What to work on =
Go through the entries below from the first line and transcribe each one exactly, ending with the line that contains "Local Abbreviation P".

- Opening Delimiter -

(* ===== verification/PairingOk.v ===== *)
(** * PairingOk: what the owner of pairing guarantees

    One operation at a time for a device, an answer for every request, the rollback of what an app
    could not initialise, and the sessions that nobody ends. *)

From Stdlib Require Import ZArith Lia Ascii String Permutation.
From S2P Require Import Prelude Text Errors Slots Value Document Stats Store StoreDoc StoreInv StoreOk StoreDocOps StoreProps Scenes Mutations AppRun Templates Web WebApi Objects SceneJobs Pairing.
From S2P Require FlowJobs.

Local Open Scope Z_scope.

(** ** What the steps of a request do to the owner *)

Section Proofs.
Context {St : Type} {HS : Storage St} {A : Type} {HA : Apps A} {E : Type} {HE : Environment E} {R : Type}.
Local Abbreviation P := (P (St := St) (A := A) (E := E) (R := R)).
Local Abbreviation World := (World St A E R).
Implicit Types (w : World) (p : Pending R) (reply : R).

(** The longest that an app may take for a callback. *)
Definition LONGEST : Z := 901000.

Lemma callback_timeout_bound app method params : 30000 <= callback_timeout_for app method params <= 900000.
Proof. unfold callback_timeout_for, callback_timeout. repeat case_match; lia. Qed.

(** An operation may be added: its device is idle, and its session has a place. *)
Definition admissible (s : Stage) (o : Pairing R) : Prop :=
  (forall id, lifecycle s = Some id -> device_busy id o = false)
  /\ (is_start s = true -> (length (sessions o) + starting o < MAX_SESSIONS)%nat).

(** Nothing is waited for or answered that was not before. *)
Definition silent w w' : Prop := w_pairing w' = w_pairing w /\ w_sent w' = w_sent w /\ w_owner w' = w_owner w.

(** A request that was taken is answered or waits; one that was not has left no trace. *)
Definition taken reply (r : Result bool) w w' : Prop :=
  match r with
  | Ok true =>
      (exists x, w_pairing w' = w_pairing w /\ w_owner w' = w_owner w /\ w_sent w' = w_sent w ++ [(reply, x)])
      \/ (exists d s, w_pairing w' = add_pending (mk_pending (w_owner w + 1) d reply s) (w_pairing w) /\ w_owner w' = w_owner w + 1
            /\ w_sent w' = w_sent w /\ (length (pending (w_pairing w)) <> MAX_PENDING)%nat
            /\ admissible s (w_pairing w) /\ d <= apps_now (w_apps w') + LONGEST)
  | _ => silent w w'
  end.

(** Steps that keep the owner, and those that keep everything. *)
Definition quiet {X} (m : P X) : Prop := forall w r w', m w = (r, w') -> silent w w'.
Definition pure {X} (m : P X) : Prop := forall w r w', m w = (r, w') -> w' = w.

(** Requests under a condition on the owner and the platform. *)
Definition request (pre : World -> Prop) reply (m : P bool) : Prop := forall w r w', pre w -> m w = (r, w') -> taken reply r w w'.

Definition of_pairing (f : Pairing R -> Prop) : World -> Prop := fun w => f (w_pairing w).

Lemma taken_silent reply r w w1 w' : silent w w1 -> taken reply r w1 w' -> taken reply r w w'.
Proof.
  intros (H1 & H2 & H3). unfold taken, silent. destruct r as [[]|]; rewrite ?H1, ?H2, ?H3; done.
Qed.

Lemma pure_quiet {X} (m : P X) : pure m -> quiet m.
Proof. intros H w r w' Hm. apply H in Hm as ->. done. Qed.

Lemma pure_read {X} (f : World -> Result X) : pure (readP f).
Proof. by intros w r w' [= _ <-]. Qed.
Lemma pure_lift {X} (r : Result X) : pure (liftP r).
Proof. by intros w r' w' [= _ <-]. Qed.
Lemma quiet_store {X} (m : M (St := St) X) : quiet (storeP m).
Proof. intros w r w'. unfold storeP. destruct (m _) as [x s]. by intros [= _ <-]. Qed.
Lemma quiet_env : quiet envP.
Proof. intros w r w'. unfold envP. destruct (env_id _) as [x s]. by intros [= _ <-]. Qed.
Lemma quiet_apps {X} (f : A -> Result X * A) : quiet (appsP f).
Proof. intros w r w'. unfold appsP. destruct (f _) as [x s]. by intros [= _ <-]. Qed.

Lemma request_pure {X} pre reply (m : P X) k : pure m -> (forall x, request (fun w => pre w /\ m w = (Ok x, w)) reply (k x)) -> request pre reply (bindP m k).
Proof.
  intros Hm Hk w r w' Hp. unfold bindP. destruct (m w) as [[x|e] w1] eqn:Em; pose proof (Hm _ _ _ Em) as ->.
  - by apply Hk.
  - by intros [= <- <-].
Qed.

(** A pure step whose value does not matter. *)
Lemma request_skip {X} pre reply (m : P X) k : pure m -> (forall x, request pre reply (k x)) -> request pre reply (bindP m k).
Proof. intros Hm Hk. apply request_pure; [done|]. intros x w r w' [Hp _]. by apply Hk. Qed.

Lemma request_quiet {X} f reply (m : P X) k : quiet m -> (forall x, request (of_pairing f) reply (k x)) -> request (of_pairing f) reply (bindP m k).
Proof.
  intros Hm Hk w r w' Hp. unfold bindP. destruct (m w) as [[x|e] w1] eqn:Em; pose proof (Hm _ _ _ Em) as Hs.
  - intros H. apply (taken_silent _ _ _ _ _ Hs). apply (Hk x w1 r w'); [|done]. unfold of_pairing. by destruct Hs as (-> & _).
  - by intros [= <- <-].
Qed.

Lemma request_weaken (pre pre' : World -> Prop) reply m : (forall w, pre w -> pre' w) -> request pre' reply m -> request pre reply m.
Proof. intros Hw Hm w r w' Hp. apply Hm. by apply Hw. Qed.

Lemma request_fail pre reply e : request pre reply (liftP (Err e)).
Proof. by intros w r w' _ [= <- <-]. Qed.

Lemma request_answer pre reply code v : request pre reply (answer reply code v).
Proof.
  apply request_skip; [apply pure_lift|]. intros x w r w' _ [= <- <-]. left. by exists x.
Qed.

Lemma request_send pre reply app method params s k :
  (forall w, pre w -> admissible s (w_pairing w)) -> (forall x, k x = retP true) ->
  request pre reply (bindP (send reply app method params s) k).
Proof.
  intros Hpre Hk w r w' Hp. unfold send, reserve, readP, appsP, bindP. destruct (_ =? _)%nat eqn:El; [by intros [= <- <-]|].
  apply Nat.eqb_neq in El. unfold checked_add. destruct (_ <=? _) eqn:Eo; cbn [ok_or]; [|by intros [= <- <-]].
  destruct (apps_call _ _ _ _ _) as [[[]|e] a] eqn:Ea; [|by intros [= <- <-]]. rewrite Hk. intros [= <- <-]. right.
  eexists _, s. cbn -[Z.add]. split_and!; try done; [by apply Hpre|]. pose proof (callback_timeout_bound app method params).
  unfold saturating_add, LONGEST. lia.
Qed.

Lemma request_idle f id message reply (k : unit -> P bool) :
  (forall x, request (of_pairing (fun o => existsb (is_for f id) (pending o) = false)) reply (k x)) ->
  request (fun _ => True) reply (bindP (check_idle f id message) k).
Proof.
  intros Hk. apply request_pure; [apply pure_read|]. intros x. eapply request_weaken; [|apply Hk].
  intros w [_ H]. unfold of_pairing. unfold check_idle, readP in H. by destruct (existsb _ _).
Qed.

Lemma idle_admissible s id o : lifecycle s = Some id -> is_start s = false -> existsb (is_for lifecycle id) (pending o) = false -> admissible s o.
Proof. intros Hl Hs H. split; [|by rewrite Hs]. intros i. rewrite Hl. by intros [= <-]. Qed.

Lemma free_admissible s o : lifecycle s = None -> is_start s = false -> admissible s o.
Proof. intros Hl Hs. split; [by rewrite Hl|by rewrite Hs]. Qed.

- Closing Delimiter -

Task solution =
(* ===== verification/PairingOk.v ===== *)
(** * PairingOk: what the owner of pairing guarantees

    One operation at a time for a device, an answer for every request, the rollback of what an app
    could not initialise, and the sessions that nobody ends. *)

From Stdlib Require Import ZArith Lia Ascii String Permutation.
From S2P Require Import Prelude Text Errors Slots Value Document Stats Store StoreDoc StoreInv StoreOk StoreDocOps StoreProps Scenes Mutations AppRun Templates Web WebApi Objects SceneJobs Pairing.
From S2P Require FlowJobs.

Local Open Scope Z_scope.

(** ** What the steps of a request do to the owner *)

Section Proofs.
Context {St : Type} {HS : Storage St} {A : Type} {HA : Apps A} {E : Type} {HE : Environment E} {R : Type}.
Local Abbreviation P := (P (St := St) (A := A) (E := E) (R := R)).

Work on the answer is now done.